DATA PROVIDED:
(** For a council document whose keys are strings of ASCII characters: a
    name of the boundary file that the mapping file sends to keys of the
    council document is resolved to the record made from such a key, once
    the application has started with that mapping: the title case given to
    the name by the constructor is undone by the comparison in upper
    case. *)
Theorem mapped_catalog_key_resolves
    (entries : list (string * RawCouncil.t)) (mapping : list (string * string))
    (status gisName : string) :
  (forall entry, In entry entries -> Charset.ascii (fst entry) = true) ->
  gisName <> "" -> gisName <> "__proto__" ->
  (exists key, In (key, gisName) mapping) ->
  (forall key, In (key, gisName) mapping ->
               key <> "" /\ In key (map fst entries)) ->
  NoDup (map (fun entry => collapse_spaces (toUpperCase (fst entry))) entries) ->
  exists mapController key data,
    Main.initializeApp (Some entries)
      (FetchResponds true status (JsonObject mapping))
    = Main.Running (Tracker.councils_of entries) mapController
        (Main.validationErrors entries) /\
    In (key, gisName) mapping /\
    In (key, data) entries /\
    MapController.findCouncilByName mapController (JString gisName)
    = Normal (Some (Council.mk (Utils.titleCase key) (RawCouncil.sgars data)
                      (RawCouncil.notes data) (RawCouncil.email data)
                      (Tracker.getCouncilRegion key) "2025-01-22")).
Proof.
  intros _ Hname Hproto [key0 Hkey0] Hkeys Hnodup.
  destruct (reverseMapping_value mapping gisName key0 Hproto Hkey0)
    as [key [Hkey Hget]].
  destruct (Hkeys key Hkey) as [Hkey_some Hkey_in].
  apply in_map_iff in Hkey_in. destruct Hkey_in as [[key' data0] [Hfst Hentry]].
  cbn [fst] in Hfst. subst key'.
  exists (MapController.mk (Tracker.councils_of entries) None (Some mapping)
            (Some MapController.StyleLGA) []).
  assert (Hfound : exists council,
             find (MapController.mappedMatch key) (Tracker.councils_of entries)
             = Some council).
  { destruct (find (MapController.mappedMatch key) (Tracker.councils_of entries))
      as [council|] eqn:Hfind; [exists council; reflexivity|].
    exfalso.
    pose proof (find_none _ _ Hfind
                  (Council.mk (Utils.titleCase key) (RawCouncil.sgars data0)
                     (RawCouncil.notes data0) (RawCouncil.email data0)
                     (Tracker.getCouncilRegion key) "2025-01-22")) as Hnone.
    unfold MapController.mappedMatch in Hnone. cbn [Council.name] in Hnone.
    rewrite toUpperCase_titleCase, String.eqb_refl in Hnone.
    cbn [orb] in Hnone. specialize (Hnone ltac:(
      unfold Tracker.councils_of; apply in_map_iff;
      exists (key, data0); split; [reflexivity|exact Hentry])).
    discriminate. }
  destruct Hfound as [council Hfind].
  destruct (find_some _ _ Hfind) as [Hin Hmatch].
  unfold Tracker.councils_of in Hin. apply in_map_iff in Hin.
  destruct Hin as [[key' data] [Hcouncil Hentry']].
  apply mappedMatch_same_form in Hmatch. rewrite <- Hcouncil in Hmatch.
  cbn [Council.name] in Hmatch. rewrite toUpperCase_titleCase in Hmatch.
  assert (Hsame : (key', data) = (key, data0)).
  { apply (NoDup_map_injective
             (fun entry => collapse_spaces (toUpperCase (fst entry))) entries);
      [exact Hnodup|exact Hentry'|exact Hentry|exact Hmatch]. }
  injection Hsame as -> ->.
  exists key, data0. split; [|split; [exact Hkey|split; [exact Hentry|]]].
  - unfold Main.initializeApp. destruct entries as [|entry entries];
      [destruct Hentry|reflexivity].
  - unfold MapController.findCouncilByName.
    assert (Htruthy : truthy (JString gisName) = true).
    { cbn [truthy]. apply negb_true_iff, String.eqb_neq. exact Hname. }
    rewrite Htruthy. cbn [negb MapController.nameMapping MapController.councils].
    rewrite Hget. cbn [JsObject.value_truthy].
    assert (Hsome : truthy_string key = true).
    { unfold truthy_string. apply negb_true_iff, String.eqb_neq. exact Hkey_some. }
    rewrite Hsome, Hfind, <- Hcouncil. reflexivity.
Qed.

Lemma mapped_catalog_key_resolves_witness :
  let entries :=
    [ ("LITHGOW", RawCouncil.mk (Some "No") (Some "No SGARs") (Some "council@lithgow.nsw.gov.au"));
      ("CITY OF LITHGOW", RawCouncil.mk (Some "Yes") (Some "") (Some "")) ] in
  let mapping := [ ("LITHGOW", "Lithgow City Council") ] in
  exists mapController key data,
    Main.initializeApp (Some entries) (FetchResponds true "200" (JsonObject mapping))
    = Main.Running (Tracker.councils_of entries) mapController
        (Main.validationErrors entries) /\
    In (key, "Lithgow City Council") mapping /\
    In (key, data) entries /\
    MapController.findCouncilByName mapController (JString "Lithgow City Council")
    = Normal (Some (Council.mk (Utils.titleCase key) (RawCouncil.sgars data)
                      (RawCouncil.notes data) (RawCouncil.email data)
                      (Tracker.getCouncilRegion key) "2025-01-22")).
Proof.
  intros entries mapping.
  apply (mapped_catalog_key_resolves entries mapping "200" "Lithgow City Council").
  - intros entry [<-|[<-|[]]]; reflexivity.
  - discriminate.
  - discriminate.
  - exists "LITHGOW". left. reflexivity.
  - intros key [Hkey|[]]. injection Hkey as <-.
    split; [discriminate|left; reflexivity].
  - assert (Hforms :
      map (fun entry => collapse_spaces (toUpperCase (fst entry))) entries
      = ["LITHGOW"; "CITY OF LITHGOW"]) by (vm_compute; reflexivity).
    rewrite Hforms. constructor.
    + intros [H|[]]. discriminate.
    + constructor; [intros []|constructor].
Defined.

(* ------------------------------------------------------------------ *)
(** *** Groups of councils *)

Lemma own_push (groups : Groups.t) (k k' : string) (council : Council.t) :
  Groups.own (Groups.push groups k council) k'
  = if String.eqb k' k
    then option_map (fun members => (members ++ [council])%list) (Groups.own groups k)
    else Groups.own groups k'.
Proof.
  induction groups as [|[key members] groups IH].
  - cbn. destruct (String.eqb k' k); reflexivity.
  - cbn [Groups.push Groups.own].
    destruct (String.eqb_spec k key) as [Hk|Hk].
    + subst key. cbn [Groups.own].
      destruct (String.eqb_spec k' k) as [Hk'|Hk']; reflexivity.
    + cbn [Groups.own]. destruct (String.eqb_spec k' key) as [Hkey|Hkey].
      * subst key. destruct (String.eqb_spec k' k) as [Heq|_]; [|reflexivity].
        congruence.
      * exact IH.
Qed.

Lemma own_new (groups : Groups.t) (k k' : string) (council : Council.t) :
  Groups.own (groups ++ [(k, [council])])%list k'
  = match Groups.own groups k' with
    | Some members => Some members
    | None => if String.eqb k' k then Some [council] else None
    end.
Proof.
  induction groups as [|[key members] groups IH]; [reflexivity|].
  cbn [app Groups.own]. destruct (String.eqb k' key); [reflexivity|exact IH].
Qed.

Lemma extended_cons (before : option (list Council.t)) (council : Council.t)
    (more : list Council.t) :
  GroupSpec.extended
    (match before with
     | Some members => Some (members ++ [council])%list
     | None => Some [council]
     end) more
  = GroupSpec.extended before (council :: more).
Proof.
  destruct before as [members|]; cbn [GroupSpec.extended].
  - rewrite <- app_assoc. reflexivity.
  - reflexivity.
Qed.

Lemma reduce_thrown (key : Council.t -> string) (councils : list Council.t)
    (e : js_error) :
  fold_left (fun acc council => groups <- acc ;; Groups.add (key council) groups council)
            councils (Throw e)
  = Throw e.
Proof. induction councils as [|c councils IH]; [reflexivity|exact IH]. Qed.

Lemma get_plain (groups : Groups.t) (k : string) :
  GroupSpec.plain groups ->
  Groups.get groups k
  = match Groups.own groups k with
    | Some members => Groups.Own members
    | None =>
        if array_includes JsObject.object_prototype_keys k
        then Groups.Inherited else Groups.Absent
    end.
Proof. reflexivity. Qed.

Lemma add_plain (groups : Groups.t) (k : string) (council : Council.t) :
  GroupSpec.plain groups ->
  array_includes JsObject.object_prototype_keys k = false ->
  exists groups',
    Groups.add k groups council = Normal groups' /\
    GroupSpec.plain groups' /\
    forall k',
      Groups.own groups' k'
      = if String.eqb k' k
        then match Groups.own groups k with
             | Some members => Some (members ++ [council])%list
             | None => Some [council]
             end
        else Groups.own groups k'.
Proof.
  intros Hplain Hk. unfold Groups.add, Groups.get.
  destruct (Groups.own groups k) as [members|] eqn:Hown.
  - exists (Groups.push groups k council).
    assert (Hnew : forall k',
               Groups.own (Groups.push groups k council) k'
               = if String.eqb k' k then Some (members ++ [council])%list
                 else Groups.own groups k').
    { intros k'. rewrite own_push, Hown. reflexivity. }
    split; [reflexivity|]. split; [|exact Hnew].
    intros k' members' Hk'. rewrite Hnew in Hk'.
    destruct (String.eqb_spec k' k) as [->|_]; [exact Hk|].
    exact (Hplain _ _ Hk').
  - rewrite Hk. exists (groups ++ [(k, [council])])%list.
    assert (Hnew : forall k',
               Groups.own (groups ++ [(k, [council])])%list k'
               = if String.eqb k' k then Some [council]
                 else Groups.own groups k').
    { intros k'. rewrite own_new.
      destruct (String.eqb_spec k' k) as [->|_].
      - rewrite Hown. reflexivity.
      - destruct (Groups.own groups k'); reflexivity. }
    split; [reflexivity|]. split; [|exact Hnew].
    intros k' members' Hk'. rewrite Hnew in Hk'.
    destruct (String.eqb_spec k' k) as [->|_]; [exact Hk|].
    exact (Hplain _ _ Hk').
Qed.

Lemma add_inherited (groups : Groups.t) (k : string) (council : Council.t) :
  GroupSpec.plain groups ->
  array_includes JsObject.object_prototype_keys k = true ->
  exists e, Groups.add k groups council = Throw e.
Proof.
  intros Hplain Hk. unfold Groups.add, Groups.get.
  destruct (Groups.own groups k) as [members|] eqn:Hown.
  - rewrite (Hplain _ _ Hown) in Hk. discriminate.
  - rewrite Hk. eexists. reflexivity.
Qed.

(** The loop of [reduce] from any plain accumulator. *)
Lemma reduce_from (key : Council.t -> string) (councils : list Council.t) :
  forall groups,
    GroupSpec.plain groups ->
    if UtilsData.inherited_key key councils
    then exists e,
        fold_left (fun acc council => g <- acc ;; Groups.add (key council) g council)
                  councils (Normal groups) = Throw e
    else exists groups',
        fold_left (fun acc council => g <- acc ;; Groups.add (key council) g council)
                  councils (Normal groups) = Normal groups' /\
        GroupSpec.plain groups' /\
        forall k,
          Groups.own groups' k
          = GroupSpec.extended (Groups.own groups k)
              (UtilsData.filed_under key k councils).
Proof.
  induction councils as [|council councils IH]; intros groups Hplain.
  - cbn [UtilsData.inherited_key existsb fold_left]. exists groups.
    split; [reflexivity|]. split; [exact Hplain|].
    intros k. cbn [UtilsData.filed_under filter].
    destruct (Groups.own groups k); cbn [GroupSpec.extended];
      [rewrite app_nil_r|]; reflexivity.
  - cbn [UtilsData.inherited_key existsb fold_left bind].
    destruct (array_includes JsObject.object_prototype_keys (key council)) eqn:Hk.
    + cbn [orb]. destruct (add_inherited groups _ council Hplain Hk) as [e He].
      exists e. rewrite He. apply reduce_thrown.
    + cbn [orb].
      destruct (add_plain groups _ council Hplain Hk) as [groups1 [Hadd [Hplain1 Hown1]]].
      rewrite Hadd. specialize (IH groups1 Hplain1).
      fold (UtilsData.inherited_key key councils).
      destruct (UtilsData.inherited_key key councils); [exact IH|].
      destruct IH as [groups' [Hfold [Hplain' Hown']]].
      exists groups'. split; [exact Hfold|]. split; [exact Hplain'|].
      intros k. rewrite Hown', Hown1.
      unfold UtilsData.filed_under. cbn [filter].
      rewrite (String.eqb_sym k (key council)).
      destruct (String.eqb_spec (key council) k) as [Heq|Hne].
      * subst k. apply extended_cons.
      * reflexivity.
Qed.

Lemma plain_empty : GroupSpec.plain [].
Proof. intros k members H. discriminate. Qed.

YOUR INSTRUCTIONS: Set down, exactly as written, each line of the data from its opening line through the one containing "(status gisName : string)". Output nothing more.

COMPLETED EXERCISE:
(** For a council document whose keys are strings of ASCII characters: a
    name of the boundary file that the mapping file sends to keys of the
    council document is resolved to the record made from such a key, once
    the application has started with that mapping: the title case given to
    the name by the constructor is undone by the comparison in upper
    case. *)
Theorem mapped_catalog_key_resolves
    (entries : list (string * RawCouncil.t)) (mapping : list (string * string))
    (status gisName : string) :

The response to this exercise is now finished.